_INFORMATION SUPPLIED_:
Lemma inv_ready_count s : sim_inv s → pending (sm_scheduler s) = count_if is_ready (Arena_iter (sm_jobs s)).
Proof.
  intros Hs. pose proof (wa_arena _ _ (mi_waits _ Hs)) as Hwf.
  destruct (si_ready _ _ (mi_sched _ Hs)) as [E [(A & Hrep & HA) Hnd Hsound Hcomp]].
  unfold pending. rewrite (ready_len_rep _ _ Hrep), (Permutation_length HA). unfold count_if.
  rewrite <-(length_fmap re_job), <-(length_fmap fst (List.filter _ _)). apply same_length.
  - done.
  - apply NoDup_fmap_filter. apply (slot_entries_NoDup (slots (sm_jobs s)) 0). pose proof (wf_bound _ Hwf). lia.
  - intros x. rewrite iter_filter_elem by done. unfold is_ready. cbn. split.
    + intros (e & -> & He)%list_elem_of_fmap. destruct (Hsound e He) as (j & ? & ? & _). exists j.
      by rewrite bool_decide_eq_true.
    + intros (j & Hj & Hr%bool_decide_eq_true). apply Hcomp. unfold job_state. rewrite Hj. cbn. by rewrite Hr.
Qed.

Lemma check_passes s : sim_inv s → check s = Done (Ok tt).
Proof.
  intros Hs. pose proof (wa_arena _ _ (mi_waits _ Hs)) as Hwf. unfold check.
  rewrite (check_jobs_counts (sm_jobs s)).
  2:{ intros x j Hx%Arena_iter_elem Ho; [|done]. apply unsatisfied_dep_None. intros d Hd. by eapply inv_deps_completed. }
  2:{ intros x j Hx%Arena_iter_elem Hb; [|done]. by eapply inv_blocked_waits. }
  cbn [Nat.add]. pose proof (sv_wf _ _ _ (mi_slots _ Hs)) as Hiw.
  unfold inventory_len. rewrite u32_from_usize_Done by apply Hiw. cbn [exec_bind].
  rewrite check_slots_ok; [|apply Hs|].
  2:{ intros i (k & -> & Hk%elem_of_seq)%list_elem_of_fmap. unfold inventory_slot.
      destruct (vec_get_total (worker_slots (sm_inventory s)) (Z.of_nat k)) as [sl ?]; [lia|by exists sl]. }
  cbn [exec_bind]. rewrite (inv_running_count s Hs), Nat.eqb_refl, (inv_ready_count s Hs), Nat.eqb_refl. cbn [negb].
  assert (forallb (fun r => match Arena_get (sm_jobs s) (rj_job r) with Some j => occupies_slot (state j) | None => false end)
            (sm_running s) = true) as ->; [|done].
  apply forallb_forall. intros r Hr%list_elem_of_In. destruct (rv_live _ _ (mi_running _ Hs) r Hr) as (j & -> & ? & _). done.
Qed.

(** ** Events *)

(** What the invariant does not speak of. *)
Lemma sim_inv_trace s t : sim_inv s → sim_inv (with_trace s t).
Proof. by intros []. Qed.

Lemma sim_inv_queue s q : sim_inv s → sim_inv (with_queue s q).
Proof. by intros []. Qed.

Lemma sim_inv_runs s r : sim_inv s → sim_inv (with_run_counts s r).
Proof. by intros []. Qed.

#[local] Hint Resolve sim_inv_trace sim_inv_queue sim_inv_runs : core.

Lemma record_all_eq s at_ l a : ∃ t, record_all s at_ l a = with_trace s t.
Proof.
  unfold record_all. revert s. induction l as [|x l IH]; intros s; cbn [fold_left]; [exists (sm_trace s); by destruct s|].
  destruct (IH (sim_record s at_ (Some x) a)) as [t ->]. by exists t.
Qed.

Lemma attached_names_length inv inv' :
  length (worker_slots inv') = length (worker_slots inv) → attached_names inv' = attached_names inv.
Proof.
  unfold attached_names. intros E. apply list_eq. intros i. rewrite !list_lookup_fmap.
  destruct (worker_slots inv' !! i) eqn:E1, (worker_slots inv !! i) eqn:E2; try done.
  - apply lookup_lt_Some in E1. apply lookup_ge_None in E2. lia.
  - apply lookup_lt_Some in E2. apply lookup_ge_None in E1. lia.
Qed.

Definition capacities (inv : SlotInventory) : list Resources := capacity <$> worker_slots inv.

Lemma capacities_set inv i w w' :
  vec_get (worker_slots inv) i = Some w → capacity w' = capacity w → capacities (set_slot inv i w') = capacities inv.
Proof.
  intros [Hi Hw]%vec_get_Some Hc. unfold capacities, set_slot. cbn. rewrite list_fmap_insert, Hc. apply list_insert_id.
  by rewrite list_lookup_fmap, Hw.
Qed.

(** The job is off its slot; everything else is where it was. *)
Record freed (s : Simulation) (id : JobId) (inv : SlotInventory) (running : list RunningJob) : Prop := {
  fr_slots : slots_inv inv running (attached_names inv);
  fr_within : within_capacity inv;
  fr_running : running_inv (sm_jobs s) running;
  fr_off : id ∉ rj_job <$> running;
  fr_rest : ∀ x, x ≠ id → x ∈ rj_job <$> sm_running s → x ∈ rj_job <$> running;
  fr_kept : ∀ r, r ∈ running → r ∈ sm_running s;
  fr_caps : capacities inv = capacities (sm_inventory s);
}.

Lemma unbound_freed s id : sim_inv s → id ∉ rj_job <$> sm_running s → freed s id (sm_inventory s) (sm_running s).
Proof. intros Hs Hn. by split; [apply Hs..|done|done|done|done]. Qed.

Lemma sim_release_spec s id :
  sim_inv s → ∃ inv running, sim_release s id = Done (with_binding s inv running) ∧ freed s id inv running.
Proof.
  intros Hs. unfold sim_release. destruct (position _ _) as [pos|] eqn:Ep.
  - apply position_Some in Ep as (r & Hr & Hid%Z.eqb_eq & _). subst id.
    destruct (swap_remove_Done _ _ _ Hr) as (running & -> & Hp). cbn [exec_bind].
    destruct (running_inv_cons _ _ _ _ Hp (mi_running _ Hs)) as [Hrv Hn]. pose proof (mi_slots _ Hs) as Hsl.
    pose proof (list_elem_of_lookup_2 _ _ _ Hr) as Hin. destruct (sv_bound _ _ _ Hsl r Hin) as [w Hw].
    pose proof (slots_inv_release _ (r :: running) _ (slots_inv_perm _ _ _ Hsl _ Hp) r running eq_refl) as Hrel.
    destruct (release (sm_inventory s) (rj_slot r) (rj_resources r)) as [inv [u|e]] eqn:Er.
    2:{ unfold release in Er. by rewrite Hw in Er. }
    exists inv, running. split; [done|]. cbn [fst] in Hrel.
    destruct (release_preserves _ _ _ _ _ (sv_wf _ _ _ Hsl) (sv_wf_running _ _ _ Hsl r Hin) Er) as [_ Hwi].
    split; [|by apply Hwi, Hs|done|done| | |].
    + rewrite (attached_names_length (sm_inventory s)); [done|]. pose proof (sv_names _ _ _ Hrel) as Hl.
      unfold attached_names in Hl. by rewrite length_fmap in Hl.
    + intros x Hx. rewrite Hp, fmap_cons, elem_of_cons. by intros [?|?].
    + intros x Hx. rewrite Hp. by right.
    + unfold release in Er. rewrite Hw in Er. injection Er as <- _. by eapply capacities_set.
  - exists (sm_inventory s), (sm_running s). split; [by destruct s|]. apply unbound_freed; [done|].
    rewrite position_None in Ep. intros (r & -> & Hr)%list_elem_of_fmap. specialize (Ep r Hr). by rewrite Z.eqb_refl in Ep.
Qed.

Lemma present_rel R jobs jobs' x : arena_rel R jobs jobs' → present jobs x → present jobs' x.
Proof. intros Hr [j Hj]. destruct (arena_rel_Some_l _ _ _ _ _ Hr Hj) as (j' & ? & _). by exists j'. Qed.

Lemma submitted_once_like jobs jobs' : arena_rel job_like jobs jobs' → submitted_once jobs → submitted_once jobs'.
Proof.
  intros Hr [H1 H2 H3 H4]. split; [| |by eapply accepted_like|by rewrite <-(ar_free _ _ _ Hr)];
    intros x j' Hj'; destruct (arena_rel_Some _ _ _ _ _ Hr Hj') as (j & Hj & Hl);
    destruct (job_like_fields _ _ Hl) as (_ & _ & _ & _ & -> & _); [|by eapply H2].
  eapply Forall_impl; [by eapply H1|]. intros d. by eapply present_rel.
Qed.

(** Nobody is left waiting for admission. *)
Lemma admitted_after jobs id st l st' jobs' :
  call_effect jobs id st l st' jobs' → st ≠ JobState.Submitted → st' ≠ JobState.Submitted →
  (∀ x, job_state jobs x ≠ Some JobState.Submitted) → ∀ x, job_state jobs' x ≠ Some JobState.Submitted.
Proof. intros Hce H1 H2 H x. rewrite (ce_after _ _ _ _ _ _ Hce x). repeat case_decide; congruence || done. Qed.

(** A lifecycle call that takes a job which is off its slot to a state that
    needs none. *)
Lemma sim_called s id inv running sched jobs st l st' :
  sim_inv s → freed s id inv running → Sched_inv sched jobs → waits (sc_deps sched) jobs →
  call_effect (sm_jobs s) id st l st' jobs → occupies_slot st = false → occupies_slot st' = false →
  st ≠ JobState.Submitted → st' ≠ JobState.Submitted → sim_inv (with_core (with_binding s inv running) sched jobs).
Proof.
  intros Hs [F1 F2 F3 F4 F5] Hsched Hw Hce Hst Hst' Ha1 Ha2. pose proof (ce_like _ _ _ _ _ _ Hce) as Hl. split; cbn; try apply Hs; try done.
  - eapply submitted_once_like; [done|apply Hs].
  - eapply admitted_after; [done..|apply Hs].
  - by eapply running_inv_effect.
  - intros x j Hj Ho. pose proof (ce_after _ _ _ _ _ _ Hce x) as Ha. unfold job_state in Ha at 1. rewrite Hj in Ha. cbn in Ha.
    destruct (decide (x = id)); [congruence|]. destruct (decide (x ∈ l)); [congruence|]. apply F5; [done|].
    unfold job_state in Ha. destruct (Arena_get (sm_jobs s) x) as [j0|] eqn:Hj0; [|done]. injection Ha as Ha.
    eapply (mi_bound _ Hs); [done|]. congruence.
  - eapply Forall_impl; [apply Hs|]. intros x. by eapply present_rel.
Qed.

(** What an event leaves alone; [n] jobs may be new. *)
Record carries (n : nat) (s s' : Simulation) : Prop := {
  ca_queue : sm_queue s' = sm_queue s;
  ca_config : sm_config s' = sm_config s;
  ca_now : sm_now s' = sm_now s;
  ca_tick : sm_tick s' = sm_tick s;
  ca_slots : Z.of_nat (length (slots (sm_jobs s'))) <= Z.of_nat (length (slots (sm_jobs s))) + Z.of_nat n;
  ca_handles : length (sm_handles s') = (length (sm_handles s) + n)%nat;
  ca_evicted : ∀ x, job_state (sm_jobs s') x = Some JobState.Preempted → job_state (sm_jobs s) x = Some JobState.Preempted;
}.

(** Started at some point, and not about to start again. *)
Definition past (st : JobState) : bool :=
  match st with JobState.Running | JobState.Completed | JobState.Failed | JobState.Cancelled => true | _ => false end.

Definition is_past (jobs : Arena Job) (x : JobId) : Prop := ∃ st, job_state jobs x = Some st ∧ past st = true.

Definition same_demand (j j' : Job) : Prop := request j' = request j ∧ walltime_limit j' = walltime_limit j.

(** The event says how this run of the job ends. *)
Definition fate (event : Event) (id : JobId) (run : Z) : Prop := event = Event.Complete id run ∨ event = Event.Fail id run.

(** What an event does to the cluster and its jobs: nothing starts, nothing that
    started is queued again, and a run whose end was due is off its slot. *)
Record settles (event : Event) (s s' : Simulation) : Prop := {
  se_runs : sm_runs s' = sm_runs s;
  se_running : ∀ r, r ∈ sm_running s' → r ∈ sm_running s;
  se_caps : capacities (sm_inventory s') = capacities (sm_inventory s);
  se_past : ∀ x, is_past (sm_jobs s) x → is_past (sm_jobs s') x;
  se_demand : ∀ x j', Arena_get (sm_jobs s') x = Some j' →
    (∃ j, Arena_get (sm_jobs s) x = Some j ∧ same_demand j j') ∨
    (∃ job ds o, event = Event.Submit job ds o ∧ same_demand job j');
  se_ended : ∀ id run, fate event id run → current_run s id run = true → id ∉ rj_job <$> sm_running s';
}.

Lemma carries_refl s : carries 0 s s.
Proof. split; [done..|lia|lia|done]. Qed.

(** The earlier submissions an event names. *)
Definition asked (event : Event) : list nat :=
  match event with
  | Event.Submit _ ds _ => ds
  | Event.Cancel index => [index]
  | _ => []
  end.

(** The errors a simulation may stop with: the event names a job that was not
    submitted yet, or an account beyond the limit. *)
Definition bad_input (s : Simulation) (event : Event) (e : SimError) : Prop :=
  match e with
  | SimError.ForwardDependency i => i ∈ asked event ∧ sm_handles s !! i = None
  | SimError.Lifecycle (LifecycleError.Account _) =>
      ∃ job ds o, event = Event.Submit job ds o ∧ MAX_ACCOUNTS <= account job
  | _ => False
  end.

Definition applies (n : nat) (s : Simulation) (event : Event) (o : exec (result Simulation SimError)) : Prop :=
  ∃ r, o = Done r ∧ match r with
                    | Ok s' => sim_inv s' ∧ carries n s s' ∧ settles event s s'
                    | Err e => bad_input s event e
                    end.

_YOUR OBJECTIVE_:
Check each line of the data for the string "Definition" and state how many lines contain it, without any other output.

_ANSWER BOX_:
8